:: Raw data ::
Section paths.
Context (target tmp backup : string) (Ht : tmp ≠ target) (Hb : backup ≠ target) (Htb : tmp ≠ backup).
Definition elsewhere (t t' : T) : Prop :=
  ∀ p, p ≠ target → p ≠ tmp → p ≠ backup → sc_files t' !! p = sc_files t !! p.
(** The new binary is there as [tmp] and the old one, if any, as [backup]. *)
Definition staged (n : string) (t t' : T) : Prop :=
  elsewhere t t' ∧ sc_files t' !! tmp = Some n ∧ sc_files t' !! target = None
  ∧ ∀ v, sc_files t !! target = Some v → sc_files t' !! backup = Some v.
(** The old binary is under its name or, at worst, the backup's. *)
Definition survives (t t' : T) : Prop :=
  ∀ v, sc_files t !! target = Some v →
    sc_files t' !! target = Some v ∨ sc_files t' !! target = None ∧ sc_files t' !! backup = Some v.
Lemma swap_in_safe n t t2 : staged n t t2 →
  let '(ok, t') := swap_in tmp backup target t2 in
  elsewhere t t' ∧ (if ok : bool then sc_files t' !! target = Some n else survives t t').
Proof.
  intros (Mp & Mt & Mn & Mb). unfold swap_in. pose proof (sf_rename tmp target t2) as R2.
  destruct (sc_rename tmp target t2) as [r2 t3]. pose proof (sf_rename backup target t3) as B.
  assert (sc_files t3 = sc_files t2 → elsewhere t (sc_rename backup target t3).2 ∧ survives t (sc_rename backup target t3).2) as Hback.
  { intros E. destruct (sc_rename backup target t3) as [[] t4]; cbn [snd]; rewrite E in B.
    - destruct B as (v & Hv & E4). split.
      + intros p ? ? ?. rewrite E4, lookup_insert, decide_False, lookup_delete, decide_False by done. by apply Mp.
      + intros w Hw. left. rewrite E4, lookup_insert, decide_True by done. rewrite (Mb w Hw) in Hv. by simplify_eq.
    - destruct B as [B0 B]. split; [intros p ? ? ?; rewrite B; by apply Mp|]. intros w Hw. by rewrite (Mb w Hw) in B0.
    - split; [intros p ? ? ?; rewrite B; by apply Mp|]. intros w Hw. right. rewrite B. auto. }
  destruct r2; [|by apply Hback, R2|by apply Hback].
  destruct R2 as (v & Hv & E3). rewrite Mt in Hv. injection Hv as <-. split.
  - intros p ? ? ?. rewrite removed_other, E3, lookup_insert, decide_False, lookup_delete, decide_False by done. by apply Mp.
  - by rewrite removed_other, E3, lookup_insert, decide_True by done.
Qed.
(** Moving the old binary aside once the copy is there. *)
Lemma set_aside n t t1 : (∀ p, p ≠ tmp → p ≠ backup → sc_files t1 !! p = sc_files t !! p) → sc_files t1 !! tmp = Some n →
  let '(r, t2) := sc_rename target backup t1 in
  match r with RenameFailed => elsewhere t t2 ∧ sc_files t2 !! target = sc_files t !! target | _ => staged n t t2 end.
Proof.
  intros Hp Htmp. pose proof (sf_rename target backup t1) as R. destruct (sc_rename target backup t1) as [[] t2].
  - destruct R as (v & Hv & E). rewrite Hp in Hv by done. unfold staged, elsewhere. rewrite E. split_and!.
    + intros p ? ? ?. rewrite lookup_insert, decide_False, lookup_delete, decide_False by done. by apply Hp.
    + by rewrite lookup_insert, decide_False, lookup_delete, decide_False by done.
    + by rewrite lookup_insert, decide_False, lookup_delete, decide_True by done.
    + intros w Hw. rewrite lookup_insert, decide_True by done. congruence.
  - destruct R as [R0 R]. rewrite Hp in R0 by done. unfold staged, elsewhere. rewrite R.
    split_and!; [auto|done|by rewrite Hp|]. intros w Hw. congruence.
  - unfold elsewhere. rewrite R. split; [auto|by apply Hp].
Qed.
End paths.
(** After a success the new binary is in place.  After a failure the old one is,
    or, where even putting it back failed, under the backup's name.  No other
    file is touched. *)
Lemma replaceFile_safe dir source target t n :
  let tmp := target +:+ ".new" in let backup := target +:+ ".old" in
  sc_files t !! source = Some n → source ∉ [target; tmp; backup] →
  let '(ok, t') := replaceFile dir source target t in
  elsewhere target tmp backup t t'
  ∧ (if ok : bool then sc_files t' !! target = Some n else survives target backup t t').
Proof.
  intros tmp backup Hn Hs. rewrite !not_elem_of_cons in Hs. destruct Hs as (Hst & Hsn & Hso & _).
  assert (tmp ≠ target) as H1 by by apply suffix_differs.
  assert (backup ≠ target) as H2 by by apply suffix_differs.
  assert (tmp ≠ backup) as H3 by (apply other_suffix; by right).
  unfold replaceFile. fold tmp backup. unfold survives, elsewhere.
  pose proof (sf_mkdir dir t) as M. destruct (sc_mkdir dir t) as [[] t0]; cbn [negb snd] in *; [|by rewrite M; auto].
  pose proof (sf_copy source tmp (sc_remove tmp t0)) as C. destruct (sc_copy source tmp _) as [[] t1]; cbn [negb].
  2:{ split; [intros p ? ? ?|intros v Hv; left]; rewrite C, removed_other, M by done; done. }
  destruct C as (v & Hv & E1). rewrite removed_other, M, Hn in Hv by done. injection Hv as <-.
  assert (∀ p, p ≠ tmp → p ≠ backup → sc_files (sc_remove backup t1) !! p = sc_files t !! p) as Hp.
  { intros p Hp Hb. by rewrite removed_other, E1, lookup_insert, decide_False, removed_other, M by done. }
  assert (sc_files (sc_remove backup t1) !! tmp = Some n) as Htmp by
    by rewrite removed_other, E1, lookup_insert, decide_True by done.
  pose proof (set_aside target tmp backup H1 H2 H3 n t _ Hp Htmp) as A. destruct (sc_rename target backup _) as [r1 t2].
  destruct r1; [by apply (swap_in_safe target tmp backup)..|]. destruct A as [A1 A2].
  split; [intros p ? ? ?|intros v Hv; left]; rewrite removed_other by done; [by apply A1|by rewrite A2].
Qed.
==
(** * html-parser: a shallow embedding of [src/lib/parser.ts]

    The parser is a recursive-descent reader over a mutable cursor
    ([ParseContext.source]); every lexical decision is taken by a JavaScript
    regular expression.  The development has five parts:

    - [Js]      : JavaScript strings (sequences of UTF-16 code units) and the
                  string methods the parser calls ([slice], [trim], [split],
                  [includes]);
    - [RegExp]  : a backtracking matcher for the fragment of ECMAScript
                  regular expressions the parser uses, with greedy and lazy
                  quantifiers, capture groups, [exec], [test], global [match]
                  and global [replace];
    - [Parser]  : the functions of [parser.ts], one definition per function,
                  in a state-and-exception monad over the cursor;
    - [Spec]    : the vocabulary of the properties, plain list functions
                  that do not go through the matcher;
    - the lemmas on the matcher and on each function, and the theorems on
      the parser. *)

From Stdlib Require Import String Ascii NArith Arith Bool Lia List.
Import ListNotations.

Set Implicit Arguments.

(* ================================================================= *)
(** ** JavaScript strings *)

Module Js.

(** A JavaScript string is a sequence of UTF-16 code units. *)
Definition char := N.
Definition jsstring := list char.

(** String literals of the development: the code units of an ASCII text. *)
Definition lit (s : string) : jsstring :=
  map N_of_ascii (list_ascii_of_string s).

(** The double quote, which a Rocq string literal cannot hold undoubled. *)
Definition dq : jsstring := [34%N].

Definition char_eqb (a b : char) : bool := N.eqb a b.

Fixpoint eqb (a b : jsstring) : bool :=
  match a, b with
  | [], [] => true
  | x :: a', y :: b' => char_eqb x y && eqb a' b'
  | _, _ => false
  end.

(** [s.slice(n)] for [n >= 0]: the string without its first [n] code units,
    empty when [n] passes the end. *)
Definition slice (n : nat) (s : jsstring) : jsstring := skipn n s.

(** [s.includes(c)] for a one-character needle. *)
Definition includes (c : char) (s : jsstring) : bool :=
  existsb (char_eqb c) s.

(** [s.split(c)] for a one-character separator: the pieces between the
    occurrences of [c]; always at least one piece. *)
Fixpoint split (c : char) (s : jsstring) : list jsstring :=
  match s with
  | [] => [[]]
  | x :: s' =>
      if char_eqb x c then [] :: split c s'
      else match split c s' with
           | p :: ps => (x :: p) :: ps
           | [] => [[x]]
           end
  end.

:: About this exercise ::
In the listing above, find the line with "units) and the" and the line with "regular expressions the", then print exactly those two lines and every line between them, and nothing more.

:: Answer area ::
    - [Js]      : JavaScript strings (sequences of UTF-16 code units) and the
                  string methods the parser calls ([slice], [trim], [split],
                  [includes]);
    - [RegExp]  : a backtracking matcher for the fragment of ECMAScript
                  regular expressions the parser uses, with greedy and lazy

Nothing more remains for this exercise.